German borrowing costs have dropped steadily in each month of this year, a trend not seen since the 2008 financial crisis.
"Even around these levels, Bunds are very well-supported," Commerzbank analyst Michael Leister said.
A holiday in much of Europe kept trading thin on Thursday, and with investors squaring positions at the end of the month, the rally probably will not accelerate this week, strategists said. But market participants widely expect the ECB to cut its deposit rate below zero and begin a refinancing operation aimed at businesses when it meets on June 5, so they feel little pressure to sell, either.
The head of Italy's main employers' association also called on the ECB to intervene to prevent a spiral of recession and deflation in the bloc on Thursday.
PRICE BUBBLES
The ECB has warned that investors' pursuit of higher profits could be creating new price bubbles in more vulnerable assets, but this has done little to curb investor appetite across the credit spectrum.
Italy paid record-low yields to sell five- and 10-year bonds on Thursday, although some traders noted that overall demand from investors was a little weak, which led to some underperformance in peripheral debt.
The rally in Italian 10-year yields this week has paused, with yields rising 1 basis point (bps) to 2.94 percent after the auction.
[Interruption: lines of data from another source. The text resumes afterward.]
(** * ChessMaster: rules engine, search and FEN serialisation of [script.js]

    A shallow embedding of the chess core of [src/script.js]: the board and
    the game state it keeps in global variables, the move generator
    ([getPseudoLegalMoves]), the attack detector ([isSquareAttacked]), the
    legality filter ([isMoveSafe], [getLegalMoves]), the move executor
    ([makeMove], [handlePromotionChoice]), the evaluator ([evaluateBoard]),
    the alpha-beta search ([minimax]), the difficulty policy
    ([fallbackAIMove]) and the FEN writer ([boardToFEN]).

    Row and column numbers are JavaScript numbers that only ever hold small
    integers; they are [Z] here, because the code computes [r - 1], [c - 3]
    and the like before it tests them with [isValidSquare].  The global
    variables of the script are the fields of one record, [GameState], that
    every function reading them takes as an argument and every function
    writing them returns. *)

From Stdlib Require Import String Ascii.
From Stdlib Require Import ZArith List Bool Lia.
From Stdlib Require Import QArith Qround.
From Stdlib Require Import Sorted Permutation.
From Stdlib Require Import Orders OrdersTac.
From Stdlib Require Import Numbers.DecimalString.
Import ListNotations.

Open Scope Z_scope.

(* ================================================================== *)
(** * Data model *)
(* ================================================================== *)

(** The side: the strings ["white"] / ["black"] of [turn] and [color], whose
    first letters ["w"] / ["b"] prefix the piece codes. *)
Inductive Color : Set := White | Black.

(** The second letter of a piece code: p, n, b, r, q, k. *)
Inductive PieceType : Set := Pawn | Knight | Bishop | Rook | Queen | King.

(** A piece code such as ["wp"] or ["bk"]. *)
Record Piece : Set := mkPiece { pcolor : Color; ptype : PieceType }.

(** A cell of the grid: a piece code, or [null]. *)
Definition Cell : Set := option Piece.

(** [board]: an array of 8 rows of 8 cells, row 0 being black's back rank.
    Every board of the script has this shape: [initGame] builds one, and the
    executors copy it and write to its cells.  A list of another shape
    stands for no board of the script; [getSq] reads it as if it were
    padded with empty cells. *)
Definition Board : Set := list (list Cell).

(** [{ r, c }] *)
Record Square : Set := mkSquare { row : Z; col : Z }.

(** The [special] tag of a move; [null] is [None]. *)
Inductive Special : Set := DoublePush | EnPassant | CastleKs | CastleQs.

(** [{ from, to, special }] *)
Record Move : Set := mkMove { mfrom : Square; mto : Square; special : option Special }.

Record SideRights : Set := mkSideRights { kingSide : bool; queenSide : bool }.

Record CastlingRights : Set := mkCastlingRights { white : SideRights; black : SideRights }.

(** [capturedPieces = { w: [], b: [] }] *)
Record Captured : Set := mkCaptured { cap_w : list Piece; cap_b : list Piece }.

Inductive GameMode : Set := Pvp | Solo.

(** The global variables of the script that the rules engine reads and
    writes.  The variables of the presentation layer ([selectedSquare],
    [grabbedPiece], [hintSquares], the Stockfish worker) are not part of it. *)
Record GameState : Set := mkGameState {
  board : Board;
  turn : Color;
  gameMode : GameMode;
  capturedPieces : Captured;
  moveCount : Z;
  halfMoveClock : Z;
  castlingRights : CastlingRights;
  enPassantTarget : option Square;
  pendingPromotion : option Move
}.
The country's borrowing costs remain just above the record low of 2.89 percent.
Italian bonds have been supported by a surprisingly big win for Prime Minister Matteo Renzi's party over the anti-establishment 5-Star Movement in EU parliamentary elections.
Spanish 10-year yields also traded just above the record lows of 2.80 percent they reached on Wednesday, 2 bps higher on the day at 2.84 percent.
A final reading of Spanish GDP confirmed output had risen 0.4 percent in the first quarter, its biggest increase since Spain's worst economic downturn in modern times began. The report failed to inspire much of a market reaction amid thin trading volumes.
Portuguese equivalents were also 2 bps higher at 3.59 percent. Greek bonds were the best performers in the euro zone periphery, with yields 3 bps lower at 6.29 percent.